Be a Lifelong Learner
Staying mentally active and open to learning new skills and subjects can add more joy, adventure and fulfillment to your life, helping to ward off isolation, anxiety and depression. While you never really outgrow your ability to learn, it can wither if you don’t use it.
Studying anything new, such as a musical instrument or a foreign language, exercises your ability to think creatively and keeps your mind elastic. Community colleges, adult education centres and planetariums are great places to expand your horizons and perhaps find new friends.
When it comes to being happy, a positive attitude helps. Researchers have documented the physical and social benefits of looking at life with a smile. For instance, studies have shown that optimists actually tend to live longer than pessimists. Optimism isn’t simply positive thinking—what some psychologists call ‘passive optimism’.
Optimism means having a proactive attitude and taking steps to consciously improve the conditions in your life. Even if you’re not a born optimist, you can learn to be one. Start by faking it. Eventually, you might find yourself becoming an optimist just by acting like one. Here are a few ways to get started:
Change Your Focus: Instead of seeing problems, try to see challenges. For example, if you are diagnosed with an illness, rather than despairing or relying totally on the doctor’s advice, ask questions, read up on your condition and maybe join a support group where you can make yourself and others feel better.
Give Thanks Every Day: Keep a gratitude journal. Start with 10 things, both big and small, for which you are grateful (for example, ‘my computer didn’t crash’, or ‘my partner is in good health’). Keep adding more blessings as they occur to you and when you’re feeling low, curl up with your journal.
Resolve to Stop Being Unhappy: You may have to do this in spurts at first to get the hang of it. Try it for a minute, then an hour, then a day and keep building from there. Sometimes, when you act as if you are already happy, you tend to feel happier in the long run.
Did you know that almost a third (32 per cent) of Australians do some sort of volunteer work? The average hours worked by these volunteers tend to increase steadily with age. And as the need for volunteers grows every day, so do the ranks. Be part of this crowd by contacting your local community centre or a volunteer group.
While gaining plenty of social benefits, you’ll also take your mind off your own troubles.

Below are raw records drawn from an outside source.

(** * Activity-type inference of strava_cli.py

    A shallow embedding of the activity classifier of [src/strava_cli.py]
    (lines 15-32 and 149-312): the haversine distance, the label normaliser,
    the three detectors [test_metadata], [test_keywords] and [test_data], the
    track parser [extract_points] and the combiner [determine_gpx_activity].
    The rest of the tool follows: the configuration file, the log of
    uploaded files, the authorisation code and the fields of an upload
    request (lines 35-92, 110-118, 415-445 and 509-519).

    Python values are modelled as the code has them:
    - [str] is a [string] holding the UTF-8 bytes of the text (substring
      tests on UTF-8 bytes agree with substring tests on code points);
    - [float] is an IEEE-754 binary64 number, [PrimFloat.float];
    - a detector verdict is the object the function returns, the [int] 0 or
      a [str];
    - an exception is an explicit [Raise] in the [result] type;
    - an [xml.etree.ElementTree.Element] is a node with its qualified tag
      [{uri}local], its attribute dictionary, its text and its children.

    Functions of the Python library whose behaviour is not written in the
    source ([str.lower], [float], [datetime.fromisoformat], [math.sin] ...)
    are the fields of the class [PyLib]; every theorem holds for all of its
    instances, and [ref_lib] is an executable instance used on examples. *)

From Stdlib Require Import ZArith Ascii Floats Uint63.
From Stdlib Require Import DecimalString DecimalPos DecimalN.
From stdpp Require Import base option list strings gmap.

Local Open Scope Z_scope.

(** ** Python objects, exceptions *)

Inductive exn : Type :=
  | AttributeError | TypeError | ValueError | ZeroDivisionError
  | OverflowError | IndexError.

Inductive result (A : Type) : Type :=
  | Ok (a : A)
  | Raise (e : exn).
Arguments Ok {A} a.
Arguments Raise {A} e.

Definition bind {A B} (m : result A) (k : A → result B) : result B :=
  match m with
  | Ok a => k a
  | Raise e => Raise e
  end.

Notation "x ←! m ; k" := (bind m (fun x => k))
  (at level 20, m at level 100, k at level 200, right associativity,
   format "'[v' x  ←!  m ; '/' k ']'").

(** The objects that flow through the classifier: [None], an [int], a [str]. *)
Inductive pyobj : Type :=
  | PyNone
  | PyInt (n : Z)
  | PyStr (s : string).

Global Instance pyobj_eq_dec : EqDecision pyobj.
Proof. solve_decision. Defined.

(** Truth value of an object ([if not label]). *)
Definition truthy (o : pyobj) : bool :=
  match o with
  | PyNone => false
  | PyInt n => negb (n =? 0)
  | PyStr s => negb (String.eqb s "")
  end.

(** [r != 0]: a [str] or [None] never equals the integer 0. *)
Definition ne_zero (o : pyobj) : bool :=
  match o with
  | PyInt n => negb (n =? 0)
  | _ => true
  end.

(** ** Strings *)

Module Str.

(** [text.startswith(k)] *)
Fixpoint startswith (k text : string) : bool :=
  match k, text with
  | EmptyString, _ => true
  | String a k', String b text' => Ascii.eqb a b && startswith k' text'
  | String _ _, EmptyString => false
  end.

(** [k in text]: [k] occurs in [text] as a contiguous substring. *)
Fixpoint contains (k text : string) : bool :=
  startswith k text ||
  match text with
  | EmptyString => false
  | String _ text' => contains k text'
  end.

(** [text.endswith(k)] *)
Fixpoint endswith (k text : string) : bool :=
  String.eqb k text ||
  match text with
  | EmptyString => false
  | String _ text' => endswith k text'
  end.

(** [text.replace(old, new)] for a one-character [old]: every occurrence
    is replaced. *)
Fixpoint replace (old : ascii) (new text : string) : string :=
  match text with
  | EmptyString => EmptyString
  | String c text' =>
      if Ascii.eqb c old then new +:+ replace old new text'
      else String c (replace old new text')
  end.

(** [sep.join(texts)] *)
Fixpoint join (sep : string) (texts : list string) : string :=
  match texts with
  | [] => ""
  | [t] => t
  | t :: rest => t +:+ sep +:+ join sep rest
  end.

(** Lower-casing of the ASCII letters, every other byte left alone:
    what [str.lower] does on ASCII text. *)
Definition ascii_lower_char (c : ascii) : ascii :=
  let n := nat_of_ascii c in
  if (Nat.leb 65 n && Nat.leb n 90)%bool then ascii_of_nat (n + 32) else c.

Fixpoint ascii_lower (s : string) : string :=
  match s with
  | EmptyString => EmptyString
  | String c s' => String (ascii_lower_char c) (ascii_lower s')
  end.

Fixpoint is_ascii (s : string) : bool :=
  match s with
  | EmptyString => true
  | String c s' => Nat.ltb (nat_of_ascii c) 128 && is_ascii s'
  end.

(** [s[:-1]] *)
Fixpoint drop_last (s : string) : string :=
  match s with
  | EmptyString => EmptyString
  | String c EmptyString => EmptyString
  | String c s' => String c (drop_last s')
  end.

(** The byte [c] occurs in [s]. *)
Fixpoint has_char (c : ascii) (s : string) : bool :=
  match s with
  | EmptyString => false
  | String b s' => Ascii.eqb b c || has_char c s'
  end.

End Str.

(** ** xml.etree.ElementTree *)

(** An element as ElementTree holds it: [tag] is the qualified name, written
    [{uri}local] for a name in a namespace and [local] otherwise; [attrib]
    is the attribute dictionary; [text] is [None] when the element has no
    text before its first child.  The parser of [ET.parse] drops comments
    and processing instructions, so every tag is a string. *)
#[local] Set Warnings "-register-all".
Inductive Element : Type :=
  Elem (tag : string) (attrib : gmap string string) (text : option string)
       (children : list Element).

Module ET.

Definition tag (e : Element) : string :=
  match e with Elem t _ _ _ => t end.
Definition attrib (e : Element) : gmap string string :=
  match e with Elem _ a _ _ => a end.
Definition text (e : Element) : option string :=
  match e with Elem _ _ x _ => x end.
Definition children (e : Element) : list Element :=
  match e with Elem _ _ _ cs => cs end.

(** [elem.iter()]: the element itself, then its descendants, in document
    order. *)
Fixpoint iter (e : Element) : list Element :=
  match e with
  | Elem _ _ _ cs =>
      e :: (fix iter_all (l : list Element) : list Element :=
              match l with
              | [] => []
              | c :: l' => iter c ++ iter_all l'
              end) cs
  end.

(** The proper descendants of [e] in document order, the candidates of a
    [.//] step. *)
Definition descendants (e : Element) : list Element :=
  flat_map iter (children e).

(** The test ElementPath compiles for the step [{*}name]: the tag is [name]
    itself or ends with [}name]. *)
Definition match_any_ns (name el_tag : string) : bool :=
  String.eqb el_tag name || Str.endswith ("}" +:+ name) el_tag.

(** [elem.findall(".//{*}name")] *)
Definition findall_any_ns (name : string) (e : Element) : list Element :=
  List.filter (λ d, match_any_ns name (tag d)) (descendants e).

(** [elem.find("{*}name")]: the first child that matches, or [None]. *)
Definition find_any_ns (name : string) (e : Element) : option Element :=
  List.find (λ c, match_any_ns name (tag c)) (children e).

(** The local part of a qualified tag: what follows the last [}]. *)
Fixpoint local_name (el_tag : string) : string :=
  match el_tag with
  | EmptyString => EmptyString
  | String c rest =>
      if Str.has_char "}" rest then local_name rest
      else if Ascii.eqb c "}" then rest
      else el_tag
  end.

End ET.

(** ** datetime *)

(** A [datetime]: the wall-clock fields as microseconds since
    0001-01-01T00:00:00, and the UTC offset in microseconds of an aware
    value ([None] for a naive one). *)
Record datetime : Type := Datetime {
  wall_us : Z;
  utcoffset : option Z
}.

Module DT.

(** [a - b] as a [timedelta], in microseconds.  Two naive values differ by
    their wall clocks, two aware values by their instants, and mixing the
    two kinds raises [TypeError]. *)
Definition sub (a b : datetime) : result Z :=
  match utcoffset a, utcoffset b with
  | None, None => Ok (wall_us a - wall_us b)
  | Some oa, Some ob => Ok ((wall_us a - wall_us b) - (oa - ob))
  | _, _ => Raise TypeError
  end.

Volunteering could even add years to your life. According to one university study, senior citizens who volunteered showed a 67 per cent reduced risk of dying during a seven-year period compared with people who did not volunteer.
Rely on Pet Power
Caring for a pet can go a long way towards increasing your sense of fulfillment in life. A furry or feathery friend can help you have fun. There’s nothing like a dog or a cat to make you laugh. In one survey of male pet owners, 52 per cent confessed to having sung or danced with their dogs.
A pet can also make you feel adored. Pets can be better than friends for boosting your self-esteem. They are never judgmental and always accept and love you. They’re constantly happy to see you and are never in a bad mood or upset at you. They just love you, plain and simple!